Si apre il sipario sulla 30ª edizione del Salone del Libro

Posted On 18 Mag 2017

Salone del Libro

Torino si scalda, il Lingotto si infiamma: è il grande giorno del Salone del Libro, che tra le file per i controlli e quelle per gli accrediti è iniziato come sempre in grande stile. Sono centinaia le persone in coda già da questa mattina per assistere agli appuntamenti in programma. Il sipario sulla kermesse è stato aperto di fronte a ai ministri Dario Franceschini e Valeria Fedeli, presenti insieme al presidente del Senato Pietro Grasso. Il presidente Massimo Bray ammette subito di essere molto emozionato: «Volevamo dimostrare a tutti che 30 anni non passano invano: tutto quello che vedrete in questi giorni è frutto di questa volontà. Abbiamo voluto un Salone corale, e ringrazio tutti i soci.
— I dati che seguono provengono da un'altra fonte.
(** * iterative-compare: the merge-compare engine of [index.js]

    A shallow embedding of [index.js] and the properties of its
    specification.

    Modelling conventions.
    - JavaScript values are the inductive [val]; numbers are IEEE binary64
      floats ([PrimFloat.float]), so [NaN], both zeros and the infinities
      are present.  Symbols and BigInts are left out.
    - A comparator is documented to return a number ([@returns {number}
      -1, 0, 1]), but it is user code and may answer anything.  The engine
      looks at an answer through three tests only, [=== 0], [< 0] and
      [> 0]: the type [answer] has the numbers, as integers, and one more
      element for the answers that fail the three tests ([NaN],
      [undefined], ...).  A comparator or an extractor may throw, hence the
      [result] type.
    - A method of the engine is a computation in the monad [M]: it reads and
      writes the instance and may throw; a throw keeps the writes made
      before it, as in JavaScript.
    - The promise library is Q.  A promise is represented by the way it
      settles; the callbacks registered with [then]/[fail] wait in [queue]
      and one [tick] of the event loop runs the next one.  Promises returned
      by a source are assumed to be Q promises that settle.
    - A source (iterator) is a stateful object: its [behaviour] tells what
      the n-th call does and [pulls] counts the calls made so far.  The two
      arguments of [compare] are two distinct source objects. *)

From Stdlib Require Import ZArith String List Bool Lia PeanoNat.
From Stdlib Require Import PrimFloat.
From Stdlib Require SpecFloat FloatAxioms FloatOps.
Import ListNotations.

Local Open Scope Z_scope.

(** ** JavaScript values *)

Inductive val : Type :=
| VUndefined
| VNull
| VBool (b : bool)
| VNum (n : float)
| VStr (s : string)
| VObj (ref : nat).

(** [ToBoolean]: [undefined], [null], [false], [+0], [-0], [NaN] and the
    empty string are falsy, everything else is truthy. *)
Definition truthy (v : val) : bool :=
  match v with
  | VUndefined | VNull => false
  | VBool b => b
  | VNum n => negb (is_zero n || is_nan n)
  | VStr s => match s with EmptyString => false | String _ _ => true end
  | VObj _ => true
  end.

(** [a === b]: same type and same value; objects by reference. *)
Definition strict_eq (a b : val) : bool :=
  match a, b with
  | VUndefined, VUndefined => true
  | VNull, VNull => true
  | VBool x, VBool y => Bool.eqb x y
  | VNum x, VNum y => PrimFloat.eqb x y
  | VStr x, VStr y => String.eqb x y
  | VObj x, VObj y => Nat.eqb x y
  | _, _ => false
  end.

(** ** Errors and fallible results *)

Inductive error : Type :=
| Error (message : string)
| TypeError (message : string).

Definition AlreadyComparingError : error := Error "Already comparing".
Definition InvalidSourceShapeError : error :=
  Error "Iterator does not appear to be invokable".
Definition InvalidExtractionError : error :=
  Error "Invalid arguments passed to defaultExtract".
Definition NullishAccess : error :=
  TypeError "Cannot read properties of undefined".

Inductive result (A : Type) : Type :=
| Ok (a : A)
| Throw (e : error).
Arguments Ok {A} & a.
Arguments Throw {A} e.

(** ** Promises and sources *)

Inductive settle : Type :=
| Fulfils (v : val)
| Rejects (e : error).

(** A promise that settles as [outcome]; [delay] orders the settlements of
    two promises that are outstanding together. *)
Record promise : Type := { delay : nat; outcome : settle }.

(** What one call of a source does. *)
Inductive pull : Type :=
| Returns (v : val)          (* a plain value, not a promise *)
| Promises (p : promise)     (* a promise *)
| Throws (e : error).        (* the call itself throws *)

Record source : Type := { behaviour : nat -> pull; pulls : nat }.

(** The two shapes of source [callIter] accepts: a function, called as
    [iter()], and an object with a [next] method, called as [iter.next()]. *)
Inductive shape : Type :=
| Callable                   (* typeof iter === "function" *)
| HasNext.                   (* typeof iter.next === "function" *)

Inductive iterator : Type :=
| Iter (sh : shape) (s : source)
| IterOther                  (* any other value that is not null/undefined *)
| IterNullish.               (* null or undefined: reading iter.next throws *)

Definition invoke (s : source) : pull * source :=
  (behaviour s (pulls s), {| behaviour := behaviour s; pulls := S (pulls s) |}).

(** A plain value is converted into a resolved promise. *)
Definition wrap (o : pull) : result promise :=
  match o with
  | Returns v => Ok {| delay := 0; outcome := Fulfils v |}
  | Promises p => Ok p
  | Throws e => Throw e
  end.

(** [callIter iter]: the promise of the next value, and the source after the
    call. *)
Definition callIter (iter : iterator) : result promise * iterator :=
  match iter with
  | Iter Callable f =>         (* result = iter() *)
      let (result, f') := invoke f in (wrap result, Iter Callable f')
  | Iter HasNext next =>       (* result = iter.next() *)
      let (result, next') := invoke next in (wrap result, Iter HasNext next')
  | IterOther => (Throw InvalidSourceShapeError, iter)
  | IterNullish => (Throw NullishAccess, iter)
  end.
Arguments callIter : simpl never.
(** *** Sequences of calls *)

Inductive Call : Type :=
| CallExecute (command : CmdRef) (needExecute : bool) (now : Z)
| CallUndo (step : Z)
| CallRedo (step : Z)
| CallJump (target : Z)
| CallSetStackSize (size : Z)
| CallEnable
| CallDisable
| CallInstall
| CallDispose.

Definition perform (fuel : nat) (op : Call) : M unit :=
  match op with
  | CallExecute c b now => execute c b now
  | CallUndo step => undo fuel step;; ret tt
  | CallRedo step => redo fuel step;; ret tt
  | CallJump target => jump fuel target
  | CallSetStackSize n => setStackSize n
  | CallEnable => enable
  | CallDisable => disable
  | CallInstall => install
  | CallDispose => dispose
  end.

(** The calls of a list in order, as long as each one returns. *)
Fixpoint perform_all (fuel : nat) (ops : list Call) : M unit :=
  match ops with
  | [] => ret tt
  | op :: rest => perform fuel op;; perform_all fuel rest
  end.

(** The state a call leaves behind, whether it returned or raised. *)
Definition after {A} (r : Res A) : option State :=
  match r with
  | Ok _ s => Some s
  | Throw _ s => Some s
  | Timeout => None
  end.

Definition returned {A} (r : Res A) : bool :=
  match r with Ok _ _ => true | _ => false end.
E soprattutto gli editori che sono stati da subito i primi grandi amici di questo evento, e i cittadini che ci fermavano per strada quest’estate, per chiederci di non abbandonare il loro Salone».
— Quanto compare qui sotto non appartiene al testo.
(** * llm_guard: the safety orchestrator, the PII engine and the
    prompt-injection validator

    A shallow embedding of [src/llm_guard/core/safety_guard.py],
    [src/llm_guard/core/validators/pii.py] and
    [src/llm_guard/core/validators/prompt_injection.py].

    Modelling conventions.
    - A Python [str] is a [string]; the characters are ASCII (code points
      below 128).  [str.lower], [\d], [\s], [\w] and [re.IGNORECASE] are the
      ASCII restrictions of Python's Unicode versions.
    - A Python [float] is a binary64 [float] of the kernel ([PrimFloat]),
      so [0.7 * 1.2] rounds as it does in CPython.
    - A Python [int] is a [Z]; list indices and lengths are [nat].
    - An insertion-ordered [dict] is an association list.
    - A raised exception is the [inl] of a sum ([result]). *)

From Stdlib Require Import Bool Arith List ZArith Lia.
From Stdlib Require Import Ascii String.
From Stdlib Require Import PrimFloat.
From Stdlib Require Import Sorting.Permutation Sorting.Sorted.
Import ListNotations.

Set Warnings "-inexact-float,-register-all".
Local Open Scope string_scope.
Local Open Scope list_scope.
Local Open Scope nat_scope.

(* ================================================================= *)
(** ** Characters and strings, as Python sees them (ASCII) *)

Module Py.

Definition code (c : ascii) : nat := nat_of_ascii c.

Definition in_range (lo hi : nat) (c : ascii) : bool :=
  (lo <=? code c) && (code c <=? hi).

Definition is_upper (c : ascii) : bool := in_range 65 90 c.
Definition is_lower (c : ascii) : bool := in_range 97 122 c.
Definition is_alpha (c : ascii) : bool := is_upper c || is_lower c.
Definition is_digit (c : ascii) : bool := in_range 48 57 c.

(** [str.isspace] on ASCII: tab .. carriage return, the four separators
    [\x1c]..[\x1f], and the space. *)
Definition is_space (c : ascii) : bool :=
  in_range 9 13 c || in_range 28 31 c || (code c =? 32).

(** [\w]: alphanumeric or underscore. *)
Definition is_word (c : ascii) : bool :=
  is_alpha c || is_digit c || (code c =? 95).

Definition lower_char (c : ascii) : ascii :=
  if is_upper c then ascii_of_nat (code c + 32) else c.

Definition upper_char (c : ascii) : ascii :=
  if is_lower c then ascii_of_nat (code c - 32) else c.

(** [s.lower()] *)
Fixpoint lower (s : string) : string :=
  match s with
  | EmptyString => EmptyString
  | String c s' => String (lower_char c) (lower s')
  end.

(** [needle in hay] *)
Fixpoint contains (hay needle : string) : bool :=
  prefix needle hay ||
  match hay with
  | EmptyString => false
  | String _ hay' => contains hay' needle
  end.

(** [s[i:j]] for [0 <= i], [0 <= j] (indices beyond the end are clamped). *)
Definition slice (s : string) (i j : nat) : string := substring i (j - i) s.

(** [s[:i]] and [s[i:]] *)
Definition slice_to (s : string) (i : nat) : string := substring 0 i s.
Definition slice_from (s : string) (i : nat) : string :=
  substring i (String.length s - i) s.

(** [c * n] for a one-character string [c] *)
Fixpoint repeat_char (c : ascii) (n : nat) : string :=
  match n with
  | O => EmptyString
  | S n' => String c (repeat_char c n')
  end.

(** [sep.join(l)] *)
Definition join (sep : string) (l : list string) : string := String.concat sep l.

(** [s.replace(a, b)] for one-character [a] and [b] *)
Fixpoint replace_char (a b : ascii) (s : string) : string :=
  match s with
  | EmptyString => EmptyString
  | String c s' =>
      String (if Ascii.eqb c a then b else c) (replace_char a b s')
  end.

(** [s.title()]: inside every run of letters the first is upper-cased and
    the others lower-cased. *)
Fixpoint title_from (prev_cased : bool) (s : string) : string :=
  match s with
  | EmptyString => EmptyString
  | String c s' =>
      String (if prev_cased then lower_char c else upper_char c)
             (title_from (is_alpha c) s')
  end.

Definition title (s : string) : string := title_from false s.

(** [max(a, b)] and [min(a, b)] on floats: the first argument is kept
    unless the second is strictly beyond it. *)
Definition fmax (a b : float) : float := if PrimFloat.ltb a b then b else a.
Definition fmin (a b : float) : float := if PrimFloat.ltb b a then b else a.

(** [a > b] on floats *)
Definition fgt (a b : float) : bool := PrimFloat.ltb b a.

End Py.

(* ================================================================= *)
(** ** Python's [re]: the pattern syntax and the backtracking matcher

    The fragment of [re] that the patterns of [pii.py] and the rule
    patterns of the examples are written in: literals, [.], character
    sets with ranges and the categories [\d \s \w] (and their negations),
    the word boundary [\b], groups, alternation and the greedy quantifiers
    [* + ? {m} {m,} {m,n}].  [re_compile] returns [None] for a pattern that
    [re.compile] rejects and for syntax outside this fragment. *)

Module Re.
Lemma cagr_try_shape (py_pow : Q -> Q -> Q) (revenues : list value)
  (analysis_results : dict) (r : list value * list value) :
  cagr_try py_pow revenues analysis_results = Ok r ->
  r = ([], [])
  \/ exists issue repair,
       r = ([issue], [repair])
       /\ entry "field" issue = VStr "cagr"
       /\ entry "severity" issue = VStr "medium"
       /\ entry "field" repair = VStr "cagr.validated".
Proof.
  unfold cagr_try. intros H. bind_inv H.
  destruct (2 <=? List.length (sort_by_year a))%nat; [|left; now apply Ok_inj in H].
  destruct (sort_by_year a) as [|[sy sv] s']; [left; now apply Ok_inj in H|].
  destruct (rev ((sy, sv) :: s')) as [|[ey ev] e']; [left; now apply Ok_inj in H|].
  bind_inv H.
  destruct (Qle_bool a0 0 || (ey - sy <=? 0)); [left; now apply Ok_inj in H|].
  bind_inv H. bind_inv H.
  destruct a2 as [[c cagr_data]|]; [|left; now apply Ok_inj in H].
  match type of H with
  | (if ?b then _ else _) = _ => destruct b
  end; [|left; now apply Ok_inj in H].
  bind_inv H. apply Ok_inj in H. subst r.
  right. do 2 eexists. split; [reflexivity|]. repeat split; reflexivity.
Qed.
La 30/a edizione della buchmesse è partita sotto i migliori auspici, come ha spiegato all’inaugurazione il direttore del Salone Nicola Lagioia: «Il Salone del Libro non è solo il più importante appuntamento editoriale in Italia, ma è anche uno dei più autorevoli biglietti da visita per l’estero per promuovere il patrimonio culturale del nostro paese. Questa è una grande comunità di filosofi, giornalisti, scrittori e artisti: loro sanno che Torino, in questo periodo, apre le porte al mondo intero».
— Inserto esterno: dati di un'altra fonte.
Definition predict (self : loc) (X : Table) : M Prediction :=
  est ← getattr self estimator;
  result ← extern (Operator_predict est X);
  mret result.

(** ** The procedure of the spec, as a set of call traces *)

(** A call comes next: it raises and the trace ends there with that
    exception, or it returns [a] and the trace goes on as [k a] says. *)
Inductive then_call {A R : Type} (c : call A)
    (k : A → list entry → outcome R → Prop) : list entry → outcome R → Prop :=
| call_raises (e : Exc) :
    then_call c k [Entry c (inl e)] (Raises e)
| call_returns (a : A) (t : list entry) (o : outcome R) :
    k a t o → then_call c k (Entry c (inr a) :: t) o.

(** Nothing more is called; the result is [r]. *)
Definition finished {R : Type} (r : R) (t : list entry) (o : outcome R) : Prop :=
  t = [] ∧ o = Returns r.

Section procedure.
Context {R : Type}.
Variable obj : ReweighingImpl.
Variable X : Table.
Variable y : Labels.

(** Encode the protected attributes of [X]. *)
Definition encode_protected_attributes
    (k : Table → list entry → outcome R → Prop) : list entry → outcome R → Prop :=
  then_call (ProtectedAttributesEncoder_init (protected_attributes obj)) (λ encoder,
  then_call (ProtectedAttributesEncoder_transform encoder X) k).

(** The labels as a Series: [y] itself, or what [_ndarray_to_series] makes of
    a numpy array under the name [X.shape[1]]. *)
Definition labels_as_series
    (k : Series Label → list entry → outcome R → Prop) : list entry → outcome R → Prop :=
  match y with
  | np_ndarray a => then_call (_ndarray_to_series a (shape X).2) k
  | pd_Series s => k s
  end.
(** * go-vercel: the cron stub and the mutual-fund NAV handler

    A shallow embedding of the two serverless handlers of the repository
    (package [handler], function [Cron]; package [mutualfunds], function
    [Handler] and its helpers) together with the parts of the Go standard
    library they call: [strconv.Atoi], [time.Parse] / [time.Format] for the
    layout ["02-01-2006"], the comparison methods of [time.Time], the
    [http.ResponseWriter] protocol and [encoding/json].

    Go strings are byte sequences; they are modelled by [string] (a list of
    8-bit characters).  Go's [int] is the 64-bit integer of the deployment
    platform, modelled by [Z] with the range written out where the code
    depends on it. *)

From Stdlib Require Import ZArith Strings.String Strings.Ascii List Bool Lia.
From stdpp Require Import base option list strings gmap pretty.

Import ListNotations.
Open Scope string_scope.
Open Scope Z_scope.

(** ** Bytes and decimal digits *)

Definition byteZ (c : ascii) : Z := Z.of_N (N_of_ascii c).

Definition isDigit (c : ascii) : bool := (48 <=? byteZ c) && (byteZ c <=? 57).

Definition digitVal (c : ascii) : Z := byteZ c - 48.

Definition newline : string := String (ascii_of_nat 10) EmptyString.

Fixpoint allDigits (s : string) : bool :=
  match s with
  | EmptyString => true
  | String c r => isDigit c && allDigits r
  end.

(** Value of a digit string read left to right: [n = n*10 + int(ch)]. *)
Fixpoint digitsVal (acc : Z) (s : string) : Z :=
  match s with
  | EmptyString => acc
  | String c r => digitsVal (acc * 10 + digitVal c) r
  end.

Fixpoint repeatChar (c : ascii) (n : nat) : string :=
  match n with
  | O => EmptyString
  | S k => String c (repeatChar c k)
  end.

Fixpoint joinWith (sep : string) (l : list string) : string :=
  match l with
  | [] => ""
  | [x] => x
  | x :: r => x ++ sep ++ joinWith sep r
  end.

(** ** strconv *)

Module strconv.

Definition minInt : Z := - 2 ^ 63.
Definition maxInt : Z := 2 ^ 63 - 1.

(** [strconv.Atoi]: an optional sign, then one or more decimal digits and
    nothing else; the value has to fit the 64-bit [int].  [None] stands for
    a non-nil error (syntax or range). *)
Definition Atoi (s : string) : option Z :=
  let '(neg, digits) :=
    match s with
    | String "-" r => (true, r)
    | String "+" r => (false, r)
    | _ => (false, s)
    end in
  match digits with
  | EmptyString => None
  | _ =>
    if allDigits digits then
      let n := digitsVal 0 digits in
      let v := if neg then - n else n in
      if (minInt <=? v) && (v <=? maxInt) then Some v else None
    else None
  end.

End strconv.

(** ** time *)

Module time.

(** An instant: seconds and nanoseconds since January 1, year 1, 00:00:00
    UTC, which is what [Time.sec()] and [Time.nsec()] return.  The zero
    value [time.Time{}] is that very instant. *)
Record Time : Type := mkTime { sec : Z; nsec : Z }.

Definition zero : Time := mkTime 0 0.

Definition IsZero (t : Time) : bool := (sec t =? 0) && (nsec t =? 0).

Definition After (t u : Time) : bool :=
  (sec t >? sec u) || ((sec t =? sec u) && (nsec t >? nsec u)).

Definition Before (t u : Time) : bool :=
  (sec t <? sec u) || ((sec t =? sec u) && (nsec t <? nsec u)).

Definition Equal (t u : Time) : bool :=
  (sec t =? sec u) && (nsec t =? nsec u).

Definition secondsPerDay : Z := 86400.

Definition isLeap (year : Z) : bool :=
  (year mod 4 =? 0) && (negb (year mod 100 =? 0) || (year mod 400 =? 0)).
Grande soddisfazione anche da parte della Sindaca Chiara Appendino, che ha parlato così del Salone del Libro e della gioia che la lega personalmente a questo evento: «La mia emozione è quella della mia città: il Salone è la dimostrazione più bella ed evidente che Torino è comunità, che ha saputo reagire in modo corale per tutelare questo Salone, possiamo festeggiare un grande evento che compie 30 anni e può guardare con ottimismo al futuro. Torino non smetterà mai di scommettere sulla propria offerta culturale, qui tradizione, rigore e serietà si mischiano a passione ed entusiasmo».

Prende la parola anche il presidente della Regione Piemonte Sergio Chiamparino: «Questa inaugurazione a differenza delle altre la vivo con particolare emozione, perché sto vedendo uno scatto di orgoglio che vidi soltanto nelle Olimpiadi. Ringrazio tutti quelli che stanno contribuendo alla realizzazione di questo Salone del Libro: Bray e Lagioia si sono buttati, a corpo morto, in un’operazione che all’inizio era solo una scommessa. Hanno avuto grande convinzione, che deriva dal loro meraviglioso legame con la cultura».